The work many Brown scientists are doing on aging falls squarely into the category of basic science, research that may not have an immediate application but that reveals the fundamental principles and phenomena that make our cells tick. It lays the groundwork for applied science by providing knowledge other researchers can build upon down the road. Bit by bit, these scientists are discovering how aging occurs on a cellular and molecular level and are creating the foundation for new drugs and other treatments in the future.

Part of the Package

Erica Larschan, associate professor of molecular biology, cell biology, and biochemistry, studies chromatin, the molecular “packaging” that holds our DNA. Under normal circumstances, she said, chromatin molecules wind specific stretches of DNA tightly around themselves, which prevents certain genes from being read.

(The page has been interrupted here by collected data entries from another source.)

(** * wowapi_py: the authenticated-request dispatch core

    A shallow embedding of

    - [method_cache] (src/wowapi_py/api.py and src/wow_game_data.py),
    - [Api] (src/wowapi_py/api.py), the blocking client,
    - [AsyncApi] (src/wowapi_py/async_api.py), the cooperative client,
    - the exception classes of src/exceptions.py,

    together with the properties of the dispatch core: token lifecycle,
    the 401 refresh-and-retry step, error classification, region
    validation and call memoization.

    Conventions of the embedding.

    - Python objects that the code only passes around are values of
      [pyobj]; dictionaries that the code looks into ([self.token], the
      memoization table) are [gmap]s keyed by strings.
    - The builtin [str] is a parameter ([py_str]) of the clients and of
      the memoizer; where a property depends on how Python prints a value
      (two keys that differ), it is stated for [Scenario.str], Python's
      printer on the values of [pyobj].
    - The network, the HTTP libraries and the clock are an environment
      [env] of oracles; every call the code makes to them is recorded in a
      log of [event]s, in program order, so that "how many sends" and
      "how many token requests" are functions of the log.
    - [time()] is a number of seconds in [Z].
    - Of the HTTP libraries the embedding keeps what the code relies on:
      a request either fails in the transport or gives a response with a
      status and a body; [raise_for_status] raises for the statuses 400
      to 599 in requests and from 400 on in aiohttp; on a body that is
      not a document, [json()] of aiohttp raises [ValueError] and [json()]
      of requests (2.27 and later) raises its own [JSONDecodeError], which
      is a [RequestException] as well as a [ValueError]; [fetch_token] of
      requests_oauthlib returns a document only if it has an
      [access_token], and raises an [OAuth2Error] otherwise.  The session
      of the cooperative client is open.
    - A Python function is a state transformer that either returns or
      raises, [M St A]; what it wrote before raising stays written. *)

From Stdlib Require Import ZArith List Lia Sorted Ascii.
From Stdlib Require OrderedTypeEx.
From stdpp Require Import base option gmap strings pretty list fin_maps.

Local Open Scope string_scope.
Local Open Scope Z_scope.

(** ** Python values *)

#[warnings="-register-all"]
Inductive pyobj :=
| PStr (s : string)
| PNum (z : Z)
| PTuple (xs : list pyobj)
| PList (xs : list pyobj)
| PDict (items : list (string * pyobj)).

(** ** src/exceptions.py, and the library exceptions the code handles

    [BlizzardApiException] is the base class; the six classes after it
    are its subclasses.  The remaining constructors are exceptions of
    requests, oauthlib, aiohttp and of the interpreter itself, which the
    dispatchers catch or let through. *)

#[warnings="-register-all"]
Inductive exn :=
| BlizzardApiException (status : Z)
| AuthenticationError (cause : option exn)
| RateLimitError
| ResourceNotFoundError
| InvalidRegionError (region : string)
| ApiConnectionError
| InvalidResponseError
| HTTPError (status : Z)            (* requests.exceptions.HTTPError *)
| RequestException                  (* requests: any other transport failure *)
| JSONDecodeError                   (* requests: a RequestException and a ValueError *)
| OAuth2Error (description : string) (* oauthlib *)
| ClientResponseError (status : Z)  (* aiohttp.ClientResponseError *)
| ClientError                       (* aiohttp: any other transport failure *)
| ValueError
| KeyError (key : string)
| TypeError.

(** [isinstance(e, RequestException)]: the class and its subclasses. *)
Definition is_RequestException (e : exn) : bool :=
  match e with
  | HTTPError _ | RequestException | JSONDecodeError => true
  | _ => false
  end.

(** ** Functions that return or raise, over a state *)

Inductive outcome (A : Type) :=
| Return (a : A)
| Raise (e : exn).
Arguments Return {A} a.
Arguments Raise {A} e.

Definition M (St A : Type) : Type := St -> outcome A * St.

Definition ret {St A} (a : A) : M St A := fun s => (Return a, s).

Definition raise {St A} (e : exn) : M St A := fun s => (Raise e, s).

Definition bind {St A B} (m : M St A) (k : A -> M St B) : M St B :=
  fun s =>
    match m s with
    | (Return a, s') => k a s'
    | (Raise e, s') => (Raise e, s')
    end.

(** [try: m except e: h e]; a handler that does not know [e] re-raises it. *)
Definition try {St A} (m : M St A) (h : exn -> M St A) : M St A :=
  fun s =>
    match m s with
    | (Return a, s') => (Return a, s')
    | (Raise e, s') => h e s'
    end.

(** Run a function of the inner state inside a larger state. *)
Definition lift {C St A} (m : M St A) : M (C * St) A :=
  fun '(c, s) => let '(r, s') := m s in (r, (c, s')).

Declare Scope py_scope.
Delimit Scope py_scope with py.
Notation "'let*' x ':=' m 'in' k" := (bind m (fun x => k))
  (at level 10, x name, m at level 200, k at level 200) : py_scope.
Notation "m ;; k" := (bind m (fun _ => k))
  (at level 100, k at level 200, right associativity) : py_scope.
Local Open Scope py_scope.

(** ** The Call Memoizer: [method_cache]

    Both definitions create one dictionary [cache] when the decorator is
    applied, that is once per decorated function, and close over it.  The
    key is built from the arguments after [self].  They differ in the key
    only: api.py sorts the keyword arguments, wow_game_data.py prints the
    dictionary in insertion order. *)

Section MethodCache.

(** The builtin [str]. *)
Variable py_str : pyobj -> string.

(** [sorted(kwargs.items())]: the items are [(name, value)] tuples with
    pairwise different names, so the order is the one of the names. *)
Fixpoint insert_item (it : string * pyobj) (l : list (string * pyobj))
  : list (string * pyobj) :=
  match l with
  | [] => [it]
  | it' :: l' =>
      if String.leb (fst it) (fst it') then it :: it' :: l'
      else it' :: insert_item it l'
  end.

Definition sorted_items (kwargs : list (string * pyobj)) : list (string * pyobj) :=
  foldr insert_item [] kwargs.

Definition item_tuple (it : string * pyobj) : pyobj :=
  PTuple [PStr (fst it); snd it].

Inductive decorator := ApiPy | WowGameDataPy.

(** api.py:            [key = str(args) + str(sorted(kwargs.items()))]
    wow_game_data.py:  [key = str(args) + str(kwargs)] *)
Definition cache_key (d : decorator) (args : list pyobj)
    (kwargs : list (string * pyobj)) : string :=
  match d with
  | ApiPy => py_str (PTuple args) +:+ py_str (PList (item_tuple <$> sorted_items kwargs))
  | WowGameDataPy => py_str (PTuple args) +:+ py_str (PDict kwargs)
  end.

(** [wrapper(self, *args, **kwargs)].  The instance and everything else
    [func] can reach is the state [St]; the table is the first component
    of the wrapper's state. *)
Definition method_cache {St V : Type} (d : decorator)
    (func : list pyobj -> list (string * pyobj) -> M St V)
    (args : list pyobj) (kwargs : list (string * pyobj))
  : M (gmap string V * St) V :=
  fun '(cache, s) =>
    let key := cache_key d args kwargs in
    match cache !! key with
    | None =>
        match func args kwargs s with
        | (Return v, s') => (Return v, (<[key := v]> cache, s'))
        | (Raise e, s') => (Raise e, (cache, s'))
        end
    | Some v => (Return v, (cache, s))
    end.

(** Counting the executions of the underlying operation. *)
Definition counted {St V : Type}
    (func : list pyobj -> list (string * pyobj) -> M St V)
    (args : list pyobj) (kwargs : list (string * pyobj)) : M (nat * St) V :=
  fun '(n, s) => let '(r, s') := func args kwargs s in (r, (S n, s')).

End MethodCache.

(** ** The world outside the client *)

(** What the client does that can be observed: the two kinds of network
    request, and the two ways of writing the token. *)
Inductive event :=
| TokenRequest (url client_id client_secret : string)
| ResourceRequest (method url : string) (kwargs : list (string * pyobj))
    (authorization : string)
| AssignToken (t : gmap string pyobj)       (* self.token = t *)
| SetTokenItem (key : string) (v : pyobj).   (* self.token[key] = v *)

Definition is_token_request (e : event) : bool :=
  match e with TokenRequest _ _ _ => true | _ => false end.

Definition is_resource_request (e : event) : bool :=
  match e with ResourceRequest _ _ _ _ => true | _ => false end.

Definition is_network (e : event) : bool :=
  is_token_request e || is_resource_request e.

Definition is_item_write (e : event) : bool :=
  match e with SetTokenItem _ _ => true | _ => false end.

Definition token_requests (l : list event) : nat :=
  length (List.filter is_token_request l).

Definition sends (l : list event) : nat :=
  length (List.filter is_resource_request l).

(** [OAuth2Session.fetch_token(...)] as the blocking client sees it. *)
Inductive fetch_result :=
| Fetched (token : gmap string pyobj)
| FetchRejected (description : string)   (* raises an OAuth2Error *)
| FetchFailed.                           (* raises a RequestException *)

(** An HTTP exchange as both clients see it: no response at all, or a
    response with a status and a body that decodes to a document or
    does not. *)
Inductive http_result :=
| NoResponse
| Response (status : Z) (json : option (gmap string pyobj)).

(** The n-th token request, the n-th resource request and the n-th reading
    of the clock get the n-th answer. *)
Record env := {
  fetch_token : nat -> fetch_result;
  post_token : nat -> http_result;
  resource : nat -> http_result;
  time : nat -> Z
}.

Record world := { log : list event; ticks : nat }.

(** The fields of the two dataclasses that are not constants; [session]
    is the environment. *)
Record client := {
  client_id : string;
  client_secret : string;
  token : gmap string pyobj
}.

Record st := { self : client; net : world }.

In doing so, chromatin is a critical part of regulating gene expression in a cell—but when it falters, the whole finely-tuned system can come crashing down.

“The packaging of the genome just starts to fall apart with age,” Larschan said. “That could be one of the first triggers or signals that drive the aging process, because once you dysregulate gene expression, it affects lots of other things in the body.”

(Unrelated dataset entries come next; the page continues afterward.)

(** * cfb-schedule-generator: the scheduling core of [app.js]

    A shallow embedding of the out-of-conference scheduler
    ([computeTeamState], [canScheduleBetween], [pickHomeAway],
    [placeGameAtWeek], [tryGenerateSchedule], [assignByes]) and the
    properties its specification states about it.

    Modelling conventions

    - A Number is a binary64 value, [Num.t], with the operations of
      IEEE 754 as [SpecFloat] defines them: [oocNeeded], [oocRemaining]
      and the sums and differences built from them are such values,
      for [parseCSVToTeams] accepts any finite number there.  The
      counters that count week cells ([totalGames], [homeGames],
      [awayGames], [lockedOOC]) and array lengths stay far below
      [2^53], where binary64 is exact, and are integers ([Z]); week
      indices and array positions are [nat].
    - Strings are sequences of code units; [a.key < b.key] and [===] are
      the code-unit comparisons of [String].  The host built-ins
      [String.prototype.trim], [toLowerCase] and [localeCompare] are
      fields of the class [Host]: every theorem holds for all hosts, and
      [asciiHost] is a concrete one used to evaluate examples.
    - A week cell is the closed variant [Slot.t]; a team is [Team.t].
    - The scheduler mutates its [state] objects in place and reaches them
      through several arrays at once ([state], [eligible], [candidates]).
      The objects live in a store, [list TeamState.t]; a reference to one
      is its position in [state].  [deepCloneTeams] gives every state its
      own team object, so [TeamState.ref] holds that team by value.
    - [Array.prototype.sort] is stable; [sortBy] inserts from the right,
      which keeps equal elements in their original order.
    - What the scheduler counts with [oocRemaining] is the number of
      games only where binary64 counts exactly.  The statements that
      relate the numbers of the summary to games and cells are made for
      [wholeDemand] inputs, and examples show what the code does
      outside them. *)

From Stdlib Require Import ZArith Lia Ascii String SpecFloat.
From stdpp Require Import base gmap sets list strings pretty.

Set Default Proof Using "Type*".

(** ** JavaScript numbers *)

Module Num.
(** A Number is a binary64 value. *)
Definition t : Type := spec_float.

Definition prec : Z := 53.
Definition emax : Z := 1024.

#[global] Instance eq_dec : EqDecision t.
Proof. solve_decision. Defined.

(** The Number an integer literal or an integer counter denotes. *)
Definition ofZ (z : Z) : t := binary_normalize prec emax z 0 false.

Definition zero : t := S754_zero false.
Definition one : t := ofZ 1.

Definition add (x y : t) : t := SFadd prec emax x y.
Definition sub (x y : t) : t := SFsub prec emax x y.

(** [x < y], [x <= y] and [x === y] *)
Definition ltb (x y : t) : bool := SFltb x y.
Definition leb (x y : t) : bool := SFleb x y.
Definition eqb (x y : t) : bool := SFeqb x y.

(** ToBoolean: [0], [-0] and [NaN] are falsy. *)
Definition truthy (x : t) : bool :=
  match x with
  | S754_zero _ | S754_nan => false
  | _ => true
  end.

(** [x || y] *)
Definition orElse (x y : t) : t := if truthy x then x else y.

(** [Math.max(x, y)] *)
Definition max (x y : t) : t :=
  match SFcompare x y with
  | None => S754_nan
  | Some Lt => y
  | Some Gt => x
  | Some Eq => match x with S754_zero true => y | _ => x end
  end.

(** The integer part of a Number, towards zero; 0 where there is none. *)
Definition toZ (x : t) : Z :=
  match x with
  | S754_finite s m e =>
      cond_Zopp s (if (0 <=? e)%Z then Z.pos m * 2 ^ e else Z.pos m / 2 ^ (- e))%Z
  | _ => 0%Z
  end.

(** The first integer that binary64 no longer tells from its
    successor, [2^53]. *)
Definition limit : Z := 9007199254740992.

(** A Number that is a whole number from 0 to [2^53 - 1]: what a
    counter that goes up and down in steps of one holds exactly. *)
Definition isCount (x : t) : bool :=
  bool_decide (x = ofZ (toZ x)) && (0 <=? toZ x)%Z && (toZ x <? limit)%Z.
End Num.

(** The arithmetic of Numbers stays folded when a goal is simplified. *)
Arguments Num.ofZ : simpl never.
Arguments Num.add : simpl never.
Arguments Num.sub : simpl never.
Arguments Num.ltb : simpl never.
Arguments Num.leb : simpl never.
Arguments Num.eqb : simpl never.
Arguments Num.max : simpl never.
Arguments Num.orElse : simpl never.
Arguments Num.toZ : simpl never.
Arguments Num.isCount : simpl never.

(** ** Host built-ins *)

Class Host := {
  trim : string → string;
  toLowerCase : string → string;
  localeCompare : string → string → Z
}.

(** ** Data model *)

Module Slot.
(** [w.type] with its payload. *)
Inductive t :=
| confHome
| confAway
| lockedOOC (opponent : string) (away : bool)
| bye
| empty
| oocGame (opponent : string) (away : bool).

#[global] Instance eq_dec : EqDecision t.
Proof. solve_decision. Defined.

(** A cell that holds a game of any kind. *)
Definition isGame (w : t) : bool :=
  match w with
  | confHome | confAway | lockedOOC _ _ | oocGame _ _ => true
  | bye | empty => false
  end.

Definition isOocGame (w : t) : bool :=
  match w with oocGame _ _ => true | _ => false end.

Definition isBye (w : t) : bool :=
  match w with bye => true | _ => false end.

Definition isEmpty (w : t) : bool :=
  match w with empty => true | _ => false end.

(** The cells [computeTeamState] lists in [availableWeeks]. *)
Definition isOpen (w : t) : bool :=
  match w with empty | bye => true | _ => false end.
End Slot.

Module Team.
Record t := mk {
  name : string;
  conference : string;
  oocNeeded : Num.t;
  weeks : list Slot.t
}.

#[global] Instance eq_dec : EqDecision t.
Proof. solve_decision. Defined.

Definition setWeek (i : nat) (w : Slot.t) (x : t) : t :=
  mk (name x) (conference x) (oocNeeded x) (<[i := w]> (weeks x)).
End Team.

Module TeamState.
Record t := mk {
  ref : Team.t;
  name : string;
  key : string;
  conference : string;
  totalGames : Z;
  homeGames : Z;
  awayGames : Z;
  playedOpp : gset string;
  availableWeeks : list nat;
  oocRemaining : Num.t
}.

#[global] Instance inhabited : Inhabited t :=
  populate (mk (Team.mk "" "" Num.zero []) "" "" "" 0 0 0 ∅ [] Num.zero).

(** Field updates, one per assignment form of the source. *)
Definition setRefWeek (i : nat) (w : Slot.t) (s : t) : t :=
  mk (Team.setWeek i w (ref s)) (name s) (key s) (conference s)
     (totalGames s) (homeGames s) (awayGames s) (playedOpp s)
     (availableWeeks s) (oocRemaining s).

Definition incTotalGames (s : t) : t :=
  mk (ref s) (name s) (key s) (conference s)
     (totalGames s + 1) (homeGames s) (awayGames s) (playedOpp s)
     (availableWeeks s) (oocRemaining s).

Definition incHomeGames (s : t) : t :=
  mk (ref s) (name s) (key s) (conference s)
     (totalGames s) (homeGames s + 1) (awayGames s) (playedOpp s)
     (availableWeeks s) (oocRemaining s).

Definition incAwayGames (s : t) : t :=
  mk (ref s) (name s) (key s) (conference s)
     (totalGames s) (homeGames s) (awayGames s + 1) (playedOpp s)
     (availableWeeks s) (oocRemaining s).

(** [s.oocRemaining--] *)
Definition decOocRemaining (s : t) : t :=
  mk (ref s) (name s) (key s) (conference s)
     (totalGames s) (homeGames s) (awayGames s) (playedOpp s)
     (availableWeeks s) (Num.sub (oocRemaining s) Num.one).

Definition addPlayedOpp (k : string) (s : t) : t :=
  mk (ref s) (name s) (key s) (conference s)
     (totalGames s) (homeGames s) (awayGames s) ({[k]} ∪ playedOpp s)
     (availableWeeks s) (oocRemaining s).

Definition dropWeek (week : nat) (s : t) : t :=
  mk (ref s) (name s) (key s) (conference s)
     (totalGames s) (homeGames s) (awayGames s) (playedOpp s)
     (filter (λ w, w ≠ week) (availableWeeks s)) (oocRemaining s).
End TeamState.

(** A reference to a state object: its position in [state]. *)
Abbreviation Ref := nat (only parsing).

(** [{ home, away }] as returned by [pickHomeAway]. *)
Record Sides := mkSides { home : Ref; away : Ref }.

(** One call of [placeGameAtWeek]; the matcher's history is a list of
    these.  The history is not in the source: it records which calls a
    run made, so that statements about "every placement" can be made. *)
Record Placement := mkPlacement { teamA : Ref; teamB : Ref; atWeek : nat }.

Module Result.
(** The object [tryGenerateSchedule] returns; a property missing from
    the object literal is [None]. *)
Record t := mk {
  ok : bool;
  reason : option string;
  teams : option (list Team.t);
  unscheduled : option Num.t;
  scheduledOOC : option Num.t;
  neededOOC : option Num.t
}.
End Result.

(** ** Stable sort with a numeric comparator *)

(** [x] comes from before the elements of [l] in the array: it moves
    behind an element only when the comparator gives a number above
    zero, and a comparator result of [NaN] counts as zero. *)
Fixpoint insertBy {A} (cmp : A → A → Num.t) (x : A) (l : list A) : list A :=
  match l with
  | [] => [x]
  | y :: l' =>
      if Num.ltb Num.zero (cmp x y) then y :: insertBy cmp x l' else x :: y :: l'
  end.

Definition sortBy {A} (cmp : A → A → Num.t) (l : list A) : list A :=
  foldr (insertBy cmp) [] l.

Definition sumZ (l : list Z) : Z := foldl Z.add 0%Z l.

(** ** The scheduler *)

Section Scheduler.
Context `{host : Host}.

Definition normalizeKey (s : string) : string := toLowerCase (trim s).

Definition cloneSlot (w : Slot.t) : Slot.t :=
  match w with
  | Slot.confHome => Slot.confHome
  | Slot.confAway => Slot.confAway
  | Slot.lockedOOC o a => Slot.lockedOOC o a
  | Slot.bye => Slot.bye
  | Slot.empty => Slot.empty
  | Slot.oocGame o a => Slot.oocGame o a
  end.

Definition deepCloneTeams (src : list Team.t) : list Team.t :=
  map (λ t, Team.mk (Team.name t) (Team.conference t) (Team.oocNeeded t)
                    (map cloneSlot (Team.weeks t))) src.

(** The local variables of the per-team loop of [computeTeamState]. *)
Record Tally := mkTally {
  tTotalGames : Z;
  tHomeGames : Z;
  tAwayGames : Z;
  tLockedOOC : Z;
  tPlayedOpp : gset string;
  tAvailableWeeks : list nat
}.

Definition addOpponent (o : string) (p : gset string) : gset string :=
  if bool_decide (o = "") then p else {[normalizeKey o]} ∪ p.

(** The body of [for (let i = 0; i < t.weeks.length; i++)]. *)
Definition tallySlot (c : Tally) (iw : nat * Slot.t) : Tally :=
  let i := iw.1 in
  match iw.2 with
  | Slot.confHome =>
      mkTally (tTotalGames c + 1) (tHomeGames c + 1) (tAwayGames c)
              (tLockedOOC c) (tPlayedOpp c) (tAvailableWeeks c)
  | Slot.confAway =>
      mkTally (tTotalGames c + 1) (tHomeGames c) (tAwayGames c + 1)
              (tLockedOOC c) (tPlayedOpp c) (tAvailableWeeks c)
  | Slot.lockedOOC o a =>
      mkTally (tTotalGames c + 1)
              (if a then tHomeGames c else tHomeGames c + 1)
              (if a then tAwayGames c + 1 else tAwayGames c)
              (tLockedOOC c + 1) (addOpponent o (tPlayedOpp c))
              (tAvailableWeeks c)
  | Slot.oocGame o a =>
      mkTally (tTotalGames c + 1)
              (if a then tHomeGames c else tHomeGames c + 1)
              (if a then tAwayGames c + 1 else tAwayGames c)
              (tLockedOOC c) (addOpponent o (tPlayedOpp c))
              (tAvailableWeeks c)
  | Slot.empty | Slot.bye =>
      mkTally (tTotalGames c) (tHomeGames c) (tAwayGames c)
              (tLockedOOC c) (tPlayedOpp c) (tAvailableWeeks c ++ [i])
  end.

Exactly why that happens is a central question of her research. Larschan wants to understand how chromatin changes in later life and how that change differs by sex. This trait could explain why women have higher rates of diseases like Alzheimer’s while men have higher rates of other diseases like amyotrophic lateral sclerosis (ALS).

She is just starting to investigate the root cause of these differences, but thanks to a new $12.5 million grant from the National Science Foundation to a project on which she is a co-principal investigator, she hopes to make significant progress in the next five years.

Cells in Stasis

Qian Chen, professor of orthopedic research and medical science, is also trying to figure out how aging affects individual cells. He focuses on osteoarthritis, a common ailment associated with aging and injury. Like Larschan, he thinks a breakdown in gene expression within cartilage cells—which may also be caused by damaged chromatin—could be a root cause of osteoarthritis.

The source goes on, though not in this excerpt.